Given data
Definition setattr (self : gmap string attr) (name : string) (v : attr) :
    gmap string attr :=
  <[name := v]> self.

(** An argument that must be a Python [int]. *)
Definition as_int (v : attr) : result Z :=
  match v with Data (VInt n) => Ok n | _ => Raise TypeError end.

(** [a.reshape(dims)] on the shape: at most one [-1], which is inferred. *)
Definition reshape_shape (len : nat) (dims : list Z) : result (list nat) :=
  if bool_decide (Forall (λ d, -1 ≤ d)%Z dims) then
    let known := filter (λ d, d ≠ (-1)%Z) dims in
    let p := Z.to_nat (foldr Z.mul 1%Z known) in
    match length dims - length known with
    | 0 => if bool_decide (p = len) then Ok (Z.to_nat <$> dims) else Raise ValueError
    | 1 => if bool_decide (p ≠ 0 ∧ len `mod` p = 0)
           then Ok ((λ d, if bool_decide (d = (-1)%Z) then len `div` p else Z.to_nat d) <$> dims)
           else Raise ValueError
    | _ => Raise ValueError
    end
  else Raise ValueError.

Definition reshape (a : ndarray) (dims : list Z) : result ndarray :=
  sh ← reshape_shape (length (data a)) dims; Ok (NDArray sh (data a)).

Definition flatten (a : ndarray) : list F := data a.

Definition np_zeros (sh : list nat) : ndarray :=
  NDArray sh (replicate (size_of sh) fzero).

Definition zeros_like (a : ndarray) : ndarray := np_zeros (shape a).

(** [np.sum]: accumulation from zero in storage order.  In exact
    arithmetic this is the sum, whatever the order.  In binary64 NumPy
    adds eight or more contiguous elements pairwise, and its result can
    differ from this one in the last bits: the two agree where the order of
    the additions is immaterial (zeros, integers that add up exactly), and
    statements about binary64 sums are made for such inputs only. *)
Definition np_sum (xs : list F) : F := foldl fadd fzero xs.
(** * A shallow embedding of the [myshell] command interpreter (ceng322_pa2.c)

    The development follows the C source function by function:
    [add_to_history], [change_directory], [execute_builtin_command],
    [run_sequence_command], [process_command_line] and [main].

    - C strings are [string]; a [char *] slot of an argument array is a
      [cptr]: uninitialised, [NULL], or a pointer to a token.
    - The three [char *x[MAX_ARGS]] arrays are lists of [MAX_ARGS] cells
      updated by index; a store at an index outside the array is undefined
      behaviour in C and is reported as the fault [OutOfBounds].
    - The counters [i], [j] and [history_count] are [nat]: they are bounded
      by the number of tokens of a line and by [HISTORY_SIZE], far from the
      range of [int].
    - Everything the operating system decides ([fork], [pipe], [waitpid],
      [execvp], [getenv], [getcwd], [chdir], [malloc]) is read from an
      oracle carried by the [world]; every system call and every output is
      appended to the world's [trace].  [waitpid] on a child of the
      interpreter is taken to succeed.
    - One run of the embedding follows one process: in the parent [fork]
      answers a pid, and the child is the run in which that [fork]
      answers 0. *)

From Stdlib Require Import ZArith String Ascii List Lia Bool.
From stdpp Require Import base list strings.

Local Open Scope string_scope.
Local Open Scope Z_scope.
Local Open Scope nat_scope.
Local Open Scope list_scope.

(** ** Constants of the source *)

Definition MAX_COMMAND_LENGTH : nat := 100.
Definition MAX_ARGS : nat := 11.
Definition HISTORY_SIZE : nat := 10.
Definition EXIT_FAILURE : Z := 1%Z.
Definition STDIN_FILENO : Z := 0%Z.
Definition STDOUT_FILENO : Z := 1%Z.

(** ** Argument arrays *)

Inductive cptr : Type :=
| Undef                 (* never written: indeterminate value *)
| NULL
| Tok (s : string).     (* pointer into the command buffer *)

Abbreviation argv := (list cptr).

Definition fresh_argv : argv := replicate MAX_ARGS Undef.

Inductive array_id : Type := Aleft_args | Aright_args | Asecond_command.

Inductive fault : Type :=
| OutOfBounds (a : array_id) (k : nat)   (* store past the end of an array *)
| UninitRead                             (* read of an indeterminate pointer *)
| NullDeref.                             (* NULL passed where a string is read *)

Inductive res (A : Type) : Type :=
| OK (a : A)
| UB (f : fault).
Arguments OK {A} a.
Arguments UB {A} f.

Definition res_bind {A B} (m : res A) (k : A -> res B) : res B :=
  match m with
  | OK a => k a
  | UB f => UB f
  end.

Notation "'do' x <- m ; k" := (res_bind m (fun x => k))
  (at level 10, x name, m at level 100, k at level 200).

(** [arr[k] = v] on an array of [MAX_ARGS] cells. *)
Definition store (a : array_id) (arr : argv) (k : nat) (v : cptr) : res argv :=
  if k <? MAX_ARGS then OK (<[k := v]> arr) else UB (OutOfBounds a k).

(** The leading tokens of an array: those before the first cell that is not
    a token.  This is a view: it does not tell a [NULL] end marker from an
    uninitialised cell; [c_argv] below does. *)
Fixpoint argv_list (arr : argv) : list string :=
  match arr with
  | Tok s :: rest => s :: argv_list rest
  | _ => []
  end.

(** ** Tokenizer: successive [strtok(_, " \t\n")] calls *)

Definition is_delim (c : ascii) : bool :=
  (Ascii.eqb c " " || Ascii.eqb c "009" || Ascii.eqb c "010")%char.

(** [tok] is the token being accumulated. *)
Fixpoint strtok_from (s : string) (tok : string) : list string :=
  match s with
  | EmptyString => if String.eqb tok "" then [] else [tok]
  | String c s' =>
      if is_delim c
      then (if String.eqb tok "" then strtok_from s' ""
            else tok :: strtok_from s' "")
      else strtok_from s' (tok +:+ String c EmptyString)
  end.

Definition strtok (command : string) : list string := strtok_from command "".

(** ** Command classifier: the locals of [process_command_line] *)

Record locals : Type := mkLocals {
  left_args : argv;
  right_args : argv;
  second_command : argv;
  i : nat;
  j : nat;
  in_pipe : bool;
  background : bool;
  has_second_command : bool
}.

(** Line 130-135: arrays uninitialised, counters and flags zero. *)
Definition init_locals : locals :=
  mkLocals fresh_argv fresh_argv fresh_argv 0 0 false false false.

Inductive loop_ctl : Type :=
| Break (l : locals)
| Continue (l : locals).

(** Lines 142-161: the body of the [while (token != NULL)] loop. *)
Definition loop_body (token : string) (l : locals) : res loop_ctl :=
  if String.eqb token "&" && negb (in_pipe l) && negb (has_second_command l) then
    (* background = 1; break; *)
    OK (Break (mkLocals (left_args l) (right_args l) (second_command l)
                        (i l) (j l) (in_pipe l) true (has_second_command l)))
  else if String.eqb token "|" then
    (* in_pipe = 1; left_args[j] = NULL; j = 0; *)
    do la <- store Aleft_args (left_args l) (j l) NULL;
    OK (Continue (mkLocals la (right_args l) (second_command l)
                           (i l) 0 true (background l) (has_second_command l)))
  else if String.eqb token "&&" then
    (* left_args[j] = NULL; i = 0; has_second_command = 1; *)
    do la <- store Aleft_args (left_args l) (j l) NULL;
    OK (Continue (mkLocals la (right_args l) (second_command l)
                           0 (j l) (in_pipe l) (background l) true))
  else if in_pipe l then
    (* right_args[j++] = token; *)
    do ra <- store Aright_args (right_args l) (j l) (Tok token);
    OK (Continue (mkLocals (left_args l) ra (second_command l)
                           (i l) (S (j l)) (in_pipe l) (background l)
                           (has_second_command l)))
  else if has_second_command l then
    (* second_command[i++] = token; *)
    do sc <- store Asecond_command (second_command l) (i l) (Tok token);
    OK (Continue (mkLocals (left_args l) (right_args l) sc
                           (S (i l)) (j l) (in_pipe l) (background l)
                           (has_second_command l)))
  else
    (* left_args[j++] = token; *)
    do la <- store Aleft_args (left_args l) (j l) (Tok token);
    OK (Continue (mkLocals la (right_args l) (second_command l)
                           (i l) (S (j l)) (in_pipe l) (background l)
                           (has_second_command l))).

(** Lines 140-163: the loop over the tokens [strtok] hands out. *)
Fixpoint scan (tokens : list string) (l : locals) : res locals :=
  match tokens with
  | [] => OK l
  | token :: rest =>
      match loop_body token l with
      | UB f => UB f
      | OK (Break l') => OK l'
      | OK (Continue l') => scan rest l'
      end
  end.

(** Lines 164-166: the three end markers written after the loop. *)
Definition terminate_lists (l : locals) : res locals :=
  do la <- store Aleft_args (left_args l) (j l) NULL;
  do ra <- store Aright_args (right_args l) (j l) NULL;
  do sc <- store Asecond_command (second_command l) (i l) NULL;
  OK (mkLocals la ra sc (i l) (j l) (in_pipe l) (background l)
               (has_second_command l)).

Required work
Above are the entries; copy every line among them that contains the word "result".

Answer to this exercise
Definition as_int (v : attr) : result Z :=
Definition reshape_shape (len : nat) (dims : list Z) : result (list nat) :=
Definition reshape (a : ndarray) (dims : list Z) : result ndarray :=
    adds eight or more contiguous elements pairwise, and its result can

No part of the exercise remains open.